Bursa’ya gelişinin ertesi günü Kemal Tahir’e bir mektup yazar. Mektubunda, “Sana burasını birçok defa anlatmıştım, tayyare biçimi bir bina, benim oda kuyrukta, üçüncü katta, sol tarafta. Oradaki odadan küçük. İçinde iki kişi yatıyoruz. Oda arkadaşımız adı Kemal. … Şiire meraklı, heyecanlı (Ayşegül Parlayan, Bir Yolcunun Ayak İzi)

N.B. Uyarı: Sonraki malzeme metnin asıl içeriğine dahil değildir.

Lemma schemeless_link_normalized_witness :
  normalize_company_articles_url Sample.host_ok Sample.host_ok
    "habr.com/ru/companies/acme"
  = Ret "https://habr.com/habr.com/ru/companies/acme/"
  /\ normalize_company_articles_url Sample.host_ok Sample.host_ok
       "/ru/companies/acme#about"
     = Ret "https://habr.com/ru/companies/acme/articles/".
Proof.
  split.
  - apply (schemeless_link_normalized Sample.host_ok Sample.host_ok
             "habr.com/ru/companies/acme" ""); try reflexivity. done.
  - apply (schemeless_link_normalized Sample.host_ok Sample.host_ok
             "/ru/companies/acme" "#about"); try reflexivity. done.
Defined.



Lemma blank_link_normalized_witness :
  normalize_company_articles_url Sample.host_ok Sample.host_ok "   "
  = Ret "https://habr.com/".
Proof.
  apply (blank_link_normalized Sample.host_ok Sample.host_ok "   ");
    [done|reflexivity].
Defined.

Lemma surrounding_whitespace_ignored_witness :
  normalize_company_articles_url Sample.host_ok Sample.host_ok
    "  https://habr.com/ru/companies/acme  "
  = normalize_company_articles_url Sample.host_ok Sample.host_ok
      "https://habr.com/ru/companies/acme".
Proof.
  apply (surrounding_whitespace_ignored Sample.host_ok Sample.host_ok
           "  https://habr.com/ru/companies/acme  ").
  vm_compute. discriminate.
Defined.


(** ** Record extractor: the values of the fields *)

Module FieldFacts.
Import PyStr PyStrFacts CharFacts Bs4 Datetime Spec ExtractorFacts LinkFacts
       Fields.

Lemma unbreak_space c : isspace (unbreak c) = isspace c.
Proof. by_char c. Qed.

Lemma unbreak_idem c : unbreak (unbreak c) = unbreak c.
Proof. by_char c. Qed.

Lemma unbreak_not_nbsp c : negb (eqc (unbreak c) nbsp) = true.
Proof. by_char c. Qed.

Lemma lstrip_map p f s :
  (forall c, p (f c) = p c) -> lstrip p (map f s) = map f (lstrip p s).
Proof.
  intros Hf. induction s as [|c s IH]; simpl; [done|].
  rewrite Hf. by destruct (p c).
Qed.

Lemma rstrip_map p f s :
  (forall c, p (f c) = p c) -> rstrip p (map f s) = map f (rstrip p s).
Proof.
  intros Hf. induction s as [|c s IH]; simpl; [done|].
  rewrite IH, Hf. destruct (rstrip p s); simpl; [by destruct (p c)|done].
Qed.

Lemma strip_map p f s :
  (forall c, p (f c) = p c) -> strip p (map f s) = map f (strip p s).
Proof. intros Hf. unfold strip. by rewrite lstrip_map, rstrip_map. Qed.

Lemma map_map f s : (forall c, f (f c) = f c) -> map f (map f s) = map f s.
Proof.
  intros Hf. induction s as [|c s IH]; simpl; [done|]. by rewrite Hf, IH.
Qed.

Lemma map_nonempty f s : nonempty (map f s) = nonempty s.
Proof. by destruct s. Qed.

Lemma format_number_nonempty text :
  text <> "" ->
  format_number text = map unbreak (strip isspace text).
Proof. intros H%nonempty_true. unfold format_number. by rewrite H. Qed.

Lemma format_number_trimmed text : trimmed (format_number text).
Proof.
  unfold trimmed. destruct text as [|c text]; [done|].
  rewrite format_number_nonempty by done.
  rewrite strip_map by apply unbreak_space. by rewrite strip_idem.
Qed.

Lemma format_number_no_nbsp text : contains nbsp (format_number text) = false.
Proof.
  destruct text as [|c text]; [done|].
  rewrite format_number_nonempty by done. apply contains_false.
  rewrite all_map. generalize (strip isspace (String c text)).
  induction s as [|x s IH]; simpl; [done|].
  by rewrite unbreak_not_nbsp, IH.
Qed.

Lemma strip_trimmed s : trimmed (strip isspace s).
Proof. apply strip_idem. Qed.

Lemma NA_trimmed : trimmed NA.
Proof. reflexivity. Qed.

Lemma no_element_find block f :
  forallb is_text (descendants block) = true -> find block f = None.
Proof.
  intros H. unfold find, find_all.
  induction (descendants block) as [|n l IH]; [done|].
  simpl in H. apply andb_true_iff in H as [Hn Hl]. simpl.
  destruct n; [done|]. simpl. by apply IH.
Qed.
End FieldFacts.


(** X7. What format_number returns has no whitespace before or after it
    and no non-breaking space in it, whatever text it is given. *)
Theorem format_number_clean (text : string) :
  PyStr.strip PyStr.isspace (format_number text) = format_number text
  /\ PyStr.contains nbsp (format_number text) = false.
Proof.
  split; [apply FieldFacts.format_number_trimmed
         |apply FieldFacts.format_number_no_nbsp].
Qed.



(** the value of a row literal at a key *)
Ltac lookup_row k :=
  match goal with
  | |- context [?m !! k] =>
      lazymatch m with
      | context [k] =>
          let H := fresh "Hrow" in
          eassert (H : m !! k = Some _) by reflexivity;
          rewrite H; clear H
      end
  end.

Section ExtractorExtras.
Import PyStr PyStrFacts Bs4 Datetime Spec ExtractorFacts LinkFacts Fields
       FieldFacts FallbackFacts CanonFacts.

Variable fromisoformat : string -> exc datetime.
Variable small_year : Z -> string.

Local Abbreviation parse_article_block :=
  (parse_article_block fromisoformat small_year).

(** X9. The title, the author, the votes, the comments, the bookmarks and
    the views of every record have no whitespace before or after them. *)
Theorem text_fields_trimmed (article_block : node) (row : gmap string string) :
  parse_article_block article_block = Ret row ->
  Forall (fun k => exists v, row !! k = Some v /\ trimmed v) TEXT_FIELDS.
Proof.
  unfold Habr.parse_article_block. cbv zeta.
  destruct (block_datetime_returns fromisoformat small_year article_block)
    as (d & t & ->).
  cbn [exc_bind]. intros Hrow. injection Hrow as <-.
  unfold TEXT_FIELDS. repeat apply Forall_cons_2; [..|apply Forall_nil_2];
    eexists; (split; [reflexivity|]);
    repeat match goal with
           | |- trimmed (match ?x with _ => _ end) => destruct x
           | |- trimmed (if ?x then _ else _) => destruct x
           end;
    first [apply NA_trimmed | apply strip_trimmed | apply format_number_trimmed].
Qed.

(** X10. The url of a record is the sentinel, or the origin of the site
    followed by the non-empty href of the title link: the href is never
    used alone. *)
Theorem url_field_rooted (article_block : node) (row : gmap string string) :
  parse_article_block article_block = Ret row ->
  row !! "url" = Some NA
  \/ exists link href,
       find article_block (field_search "url") = Some link
       /\ get link "href" = Some href /\ href <> ""
       /\ row !! "url" = Some ("https://habr.com" +:+ href).
Proof.
  unfold Habr.parse_article_block. cbv zeta.
  destruct (block_datetime_returns fromisoformat small_year article_block)
    as (d & t & ->).
  cbn [exc_bind]. intros Hrow. injection Hrow as <-.
  lookup_row "url".
  change (field_search "url")
    with (mkStrainer "a" (Some "tm-title__link")
            [("data-article-link", "true");
             ("data-test-id", "article-snippet-title-link")]).
  destruct (find article_block _) as [link|]; [|by left].
  destruct (get link "href") as [href|] eqn:Hh; [|by left].
  destruct (nonempty href) eqn:Hne; [|by left].
  right. exists link, href. apply nonempty_true in Hne. done.
Qed.

(** X11. A container with no element below it gives the record of nine
    sentinels. *)
Theorem bare_block_all_sentinel (article_block : node) :
  forallb is_text (descendants article_block) = true ->
  exists row,
    parse_article_block article_block = Ret row
    /\ Forall (fun k => row !! k = Some NA) FIELDS.
Proof.
  intros H. unfold Habr.parse_article_block. cbv zeta.
  rewrite !(no_element_find article_block) by done.
  cbn [exc_bind]. eexists. split; [reflexivity|].
  unfold FIELDS. repeat constructor.
Qed.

Şair Baba, burada da çok faaldir. Koğuş arkadaşı Reşat Kemali’ye şiiri bıraktırır, düz yazıya yönlendirir. Sonra edebiyatımızda bir “Orhan Kemal” doğar. O da Kemal Tahir’le mektuplaşır. Orhan Kemal ve şair Baba arasında yaş farkı 12’dir.
Şair Baba, yani Nazım Hikmet bir yandan da geçinmek için dokumacılık yapmaktadır. Ailesini geçindirmek ve arkadaşlarına maddi yardımda bulunmak ister. Üstelik bu faaliyetiyle Bursa’ya çıkmakta ve esnafla görüşmektedir. Nazım, boş zamanlarında resim yapmaktadır. Bazen mahkûmlarında resimlerini yapmaktadır.

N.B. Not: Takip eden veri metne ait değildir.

(** * drivetogcs: a shallow embedding of the Drive-to-GCS description pipeline

    The program lists the files of a Drive folder, downloads each one into a
    local folder, mirrors it to a Cloud Storage bucket, asks a generative
    model for a description and appends one record per file to a CSV writer.

    Every remote service and the operating system are kept as oracles of an
    environment record [Env]; the local folder, the bucket, the CSV rows and
    the trace of external calls are the explicit state [World] threaded
    through a small state-and-abort monad [Prog]. *)

From Stdlib Require Import ZArith Lia Ascii String.
From stdpp Require Import base gmap strings list pretty.

Open Scope string_scope.
Open Scope list_scope.
Open Scope Z_scope.

(** ** Library functions of the Go runtime used by the program *)

Module Go.

(** A Go [error] value is kept as its message; [nil] is [None]. *)
Definition error := option string.

(** A Go result pair [(v, err)] in which exactly one side is meaningful. *)
Inductive Result (A : Type) : Type :=
| Ok (a : A)
| Err (e : string).
Arguments Ok {A} a.
Arguments Err {A} e.

Definition bytes := list Byte.byte.

(** [len(b)] as a Go [int]. *)
Definition len {A : Type} (l : list A) : Z := Z.of_nat (length l).

(** [strings.Split(s, sep)] for a one-character separator: the pieces of
    [s] between occurrences of [sep]; an empty [s] gives one empty piece. *)
Fixpoint strings_Split (s : string) (sep : ascii) : list string :=
  match s with
  | EmptyString => [""]
  | String c rest =>
      if Ascii.eqb c sep then "" :: strings_Split rest sep
      else match strings_Split rest sep with
           | [] => [String c ""]
           | piece :: pieces => String c piece :: pieces
           end
  end.

(** [strings.Join(parts, sep)]. *)
Definition strings_Join (parts : list string) (sep : string) : string :=
  String.concat sep parts.

(** [fmt.Sprintf("%d", n)]. *)
Definition fmt_d (n : Z) : string := pretty n.

(** [http.StatusOK]. *)
Definition http_StatusOK : Z := 200.

End Go.
Import Go.

(** ** Package-level variables and command-line flags (lines 27-68) *)

Record Globals : Type := mkGlobals {
  sourceFolderID : string;
  localFolderName : string;
  maxFiles : Z;
  projectID : string;
  location : string;
  model : string;
  gcsBucket : string;
  gcsFolderPath : string;
  alwaysUploadToGCS : bool;
  createDescription : bool;
  customPromptLocation : string;
  mimeTypes : list string
}.

(** The variables as their declarations initialise them. *)
Definition package_vars : Globals :=
  {| sourceFolderID := ""; localFolderName := "local"; maxFiles := 0;
     projectID := ""; location := "us-central1"; model := "gemini-2.0-flash";
     gcsBucket := ""; gcsFolderPath := ""; alwaysUploadToGCS := false;
     createDescription := false; customPromptLocation := "";
     mimeTypes := [] |}.

Definition set_mimeTypes (v : list string) (g : Globals) : Globals :=
  mkGlobals (sourceFolderID g) (localFolderName g) (maxFiles g) (projectID g)
    (location g) (model g) (gcsBucket g) (gcsFolderPath g)
    (alwaysUploadToGCS g) (createDescription g) (customPromptLocation g) v.

Definition set_projectID (v : string) (g : Globals) : Globals :=
  mkGlobals (sourceFolderID g) (localFolderName g) (maxFiles g) v
    (location g) (model g) (gcsBucket g) (gcsFolderPath g)
    (alwaysUploadToGCS g) (createDescription g) (customPromptLocation g)
    (mimeTypes g).

Definition set_location (v : string) (g : Globals) : Globals :=
  mkGlobals (sourceFolderID g) (localFolderName g) (maxFiles g) (projectID g)
    v (model g) (gcsBucket g) (gcsFolderPath g)
    (alwaysUploadToGCS g) (createDescription g) (customPromptLocation g)
    (mimeTypes g).

Definition set_gcsBucket (v : string) (g : Globals) : Globals :=
  mkGlobals (sourceFolderID g) (localFolderName g) (maxFiles g) (projectID g)
    (location g) (model g) v (gcsFolderPath g)
    (alwaysUploadToGCS g) (createDescription g) (customPromptLocation g)
    (mimeTypes g).

Module Flags.

(** One decoded command-line argument: the flag it names and its value.
    The type lists the flags [init] registers, so an unknown flag or an
    ill-typed value (on which [flag.Parse] exits) cannot be written. *)
Inductive Arg : Type :=
| ArgFolder (v : string)
| ArgLocal (v : string)
| ArgMax (v : Z)
| ArgGcsBucket (v : string)
| ArgGcsPath (v : string)
| ArgAlwaysUpload (v : bool)
| ArgDescribe (v : bool)
| ArgPrompt (v : string)
| ArgMimeTypes (v : string).

(** The storage the registered flags are bound to: the package variables
    (the [flag.XxxVar] calls) and the fresh string cell that
    [flag.String("mime-types", ...)] allocates and returns. *)
Record Cells : Type := mkCells {
  vars : Globals;
  mimeTypesFlag : string
}.

(** Registration stores each default in its variable. *)
Definition register (g : Globals) : Cells :=
  {| vars := mkGlobals (sourceFolderID g) (localFolderName g) (maxFiles g)
               (projectID g) (location g) (model g)
               "" "" false true "" (mimeTypes g);
     mimeTypesFlag := "image/jpeg,image/png" |}.

(** [flag.Parse] stores the value of one argument in the cell of its flag. *)
Definition store (c : Cells) (a : Arg) : Cells :=
  let g := vars c in
  match a with
  | ArgFolder v =>
      mkCells (mkGlobals v (localFolderName g) (maxFiles g) (projectID g)
        (location g) (model g) (gcsBucket g) (gcsFolderPath g)
        (alwaysUploadToGCS g) (createDescription g)
        (customPromptLocation g) (mimeTypes g)) (mimeTypesFlag c)
  | ArgLocal v =>
      mkCells (mkGlobals (sourceFolderID g) v (maxFiles g) (projectID g)
        (location g) (model g) (gcsBucket g) (gcsFolderPath g)
        (alwaysUploadToGCS g) (createDescription g)
        (customPromptLocation g) (mimeTypes g)) (mimeTypesFlag c)
  | ArgMax v =>
      mkCells (mkGlobals (sourceFolderID g) (localFolderName g) v
        (projectID g) (location g) (model g) (gcsBucket g)
        (gcsFolderPath g) (alwaysUploadToGCS g) (createDescription g)
        (customPromptLocation g) (mimeTypes g)) (mimeTypesFlag c)
  | ArgGcsBucket v => mkCells (set_gcsBucket v g) (mimeTypesFlag c)
  | ArgGcsPath v =>
      mkCells (mkGlobals (sourceFolderID g) (localFolderName g) (maxFiles g)
        (projectID g) (location g) (model g) (gcsBucket g) v
        (alwaysUploadToGCS g) (createDescription g)
        (customPromptLocation g) (mimeTypes g)) (mimeTypesFlag c)
  | ArgAlwaysUpload v =>
      mkCells (mkGlobals (sourceFolderID g) (localFolderName g) (maxFiles g)
        (projectID g) (location g) (model g) (gcsBucket g)
        (gcsFolderPath g) v (createDescription g)
        (customPromptLocation g) (mimeTypes g)) (mimeTypesFlag c)
  | ArgDescribe v =>
      mkCells (mkGlobals (sourceFolderID g) (localFolderName g) (maxFiles g)
        (projectID g) (location g) (model g) (gcsBucket g)
        (gcsFolderPath g) (alwaysUploadToGCS g) v
        (customPromptLocation g) (mimeTypes g)) (mimeTypesFlag c)
  | ArgPrompt v =>
      mkCells (mkGlobals (sourceFolderID g) (localFolderName g) (maxFiles g)
        (projectID g) (location g) (model g) (gcsBucket g)
        (gcsFolderPath g) (alwaysUploadToGCS g) (createDescription g)
        v (mimeTypes g)) (mimeTypesFlag c)
  | ArgMimeTypes v => mkCells g v
  end.

Definition flag_Parse (args : list Arg) (c : Cells) : Cells :=
  fold_left store args c.

(** [init]: register the flags, split the mime-types cell into the
    [mimeTypes] variable, then parse the command line; the statements are
    in the order of lines 53-67. *)
Definition init (args : list Arg) : Globals :=
  let c := register package_vars in
  let c := mkCells (set_mimeTypes (strings_Split (mimeTypesFlag c) ","%char) (vars c))
                   (mimeTypesFlag c) in
  vars (flag_Parse args c).

End Flags.




(** ** The Drive file record and the listing query (lines 171-203) *)

Record File : Type := mkFile {
  Id : string;
  Name : string;
  MimeType : string
}.

Definition mimeQueryParts (mimeTypes : list string) : list string :=
  map (fun mimeType => "mimeType = '" +:+ mimeType +:+ "'") mimeTypes.

Definition listFiles_query (folderID : string) (mimeTypes : list string) : string :=
  "'" +:+ folderID +:+ "' in parents and ("
      +:+ strings_Join (mimeQueryParts mimeTypes) " or " +:+ ")".

(** ** External collaborators *)

(** A local path or an object path is kept as the pair that
    [filepath.Join] receives: the folder and the entry name. The cleaning of
    separators inside a name is not modelled. *)
Definition Path : Type := (string * string)%type.

Definition filepath_Join (dir name : string) : Path := (dir, name).

(** The text of a path, for log lines. *)
Definition path_text (p : Path) : string :=
  if decide (p.1 = "") then p.2 else p.1 +:+ "/" +:+ p.2.

(** What [driveSrv.Files.Get(id).Download()] followed by reading the body
    can give: a failed request, or a response with its status code and the
    result of copying its body. *)
Inductive Download : Type :=
| DownloadErr (e : string)
| DownloadResp (StatusCode : Z) (Body : Result bytes).

(** A parsed prompt template: executing it on the image name gives the
    prompt or an error. *)
Definition Template : Type := string -> Result string.

Inductive FsOp : Type :=
| OpStatDir (dir : string)
| OpStatFile (p : Path)
| OpMkdirAll (dir : string)
| OpWriteFile (p : Path).

Inductive GcsOp : Type :=
| OpAttrs (bucket : string) (p : Path)
| OpWrite (bucket : string) (p : Path)
| OpClose (bucket : string) (p : Path).

(** The oracles: every answer of a remote service, and every failure the
    operating system or a client library may report. *)
Record Env : Type := mkEnv {
  os_Getenv : string -> string;
  os_ReadFile : string -> Result bytes;
  google_ConfigFromJSON : bytes -> error;
  getClient : error;
  drive_NewService : error;
  genai_NewClient : error;
  os_Create : string -> error;
  drive_List : string -> Result (list (option File));
  drive_Download : string -> Download;
  fs_fault : FsOp -> error;
  storage_NewClient : error;
  gcs_fault : GcsOp -> error;
  template_ParseFiles : string -> Result Template;
  template_builtin : Result Template;
  genai_GenerateContent : string -> bytes -> string -> string -> Result string;
  csv_fault : list string -> error;
  go_schedule : list File -> list File
}.

(** ** Program state *)

Inductive Event : Type :=
| EvLog (line : string)
| EvList (query : string)
| EvDownload (id : string)
| EvWriteFile (p : Path) (data : bytes)
| EvAttrs (bucket : string) (p : Path)
| EvUpload (bucket : string) (p : Path) (data : bytes)
| EvGenerate (model : string) (data : bytes) (mime prompt : string)
| EvCsvWrite (record : list string).

Record World : Type := mkWorld {
  local_fs : gmap string (gmap string bytes);
  bucket_store : gmap (string * Path) bytes;
  csv_rows : list (list string);
  trace : list Event
}.

Definition emit (ev : Event) (w : World) : World :=
  mkWorld (local_fs w) (bucket_store w) (csv_rows w) (trace w ++ [ev]).

Definition set_local_fs (fs : gmap string (gmap string bytes)) (w : World) : World :=
  mkWorld fs (bucket_store w) (csv_rows w) (trace w).

Definition set_bucket_store (st : gmap (string * Path) bytes) (w : World) : World :=
  mkWorld (local_fs w) st (csv_rows w) (trace w).

Definition add_row (record : list string) (w : World) : World :=
  mkWorld (local_fs w) (bucket_store w) (csv_rows w ++ [record]) (trace w).

(** The content of a local file, if the file exists. *)
Definition local_file (w : World) (p : Path) : option bytes :=
  local_fs w !! p.1 ≫= (.!! p.2).

(** ** The monad of the program: state, and the two ways a Go process stops
    early ([log.Fatalf] exits, [panic] unwinds). The state at the stop is
    kept. *)

Inductive Outcome (A : Type) : Type :=
| Ret (a : A)
| Fatal (msg : string)
| Panic (msg : string).
Arguments Ret {A} a.
Arguments Fatal {A} msg.
Arguments Panic {A} msg.

Definition Prog (A : Type) : Type := World -> Outcome A * World.

Definition ret {A : Type} (a : A) : Prog A := fun w => (Ret a, w).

Resim yapmaya merak saran İbrahim Ali, Şair Baba’yı izler ve resim yapmaya başlar. Kütüphaneden ressamlar üzerine kitaplar alır, bilmediği kelimeler için de bir sözlük. İbrahim Ali kısa sürede kendini yetiştirir, daha sonra Şair Baba tüm boya takımlarını ona verir.
Hapiste yatarken İbrahim Ali’nin babası kahvede sırtından vurulur. İbrahim Ali bunalımdadır. Şair Baba on şu öğüdü verir, “Kimseyi vurmayacaksın, kavganı resimlerinle yap, babanın vurulmasını tabloya yansıt, adına da ‘CİNAYET’ koy”.
Balaban, başını beladan kurtaramaz. Köyde yine birini vurur ve bu yüzden on yıl hapis alır. Bursa’da mahpus damında cezasını çekerken İmralı adası çıkar genç ressamın bahtına. İki yıl hapis yatmıştır. İmralı adasına giderse kalan ceza dört yıla düşecektir. Şair Baba gitmesini ister. İbrahim Ali’ye ustasından ayrılmak zor gelse de sonunda ustasını dinler ve adaya gider.
Şair Baba gidenlerin ardından şu şiirleri yazar;
“…Dışarda soğuk ve cam gibi gecenin altında
Tüyleri diken diken, kaskatı bozkır…
İçerde hapishane uykusundadır…
İçerde yalnız dört kişi uyanık
Nöbet yerinde gardiyan
(taşlığa ateş yakmış ısınmakta)
Ve radyo başında Halil,
Köylü ressam Ali, Bethoven Hasan,
Sesi kısmışlar…”
……
Bethoven Hasan sordu Halil’e
“Hocam bu ne güzel şey, Bethoven değil mi?”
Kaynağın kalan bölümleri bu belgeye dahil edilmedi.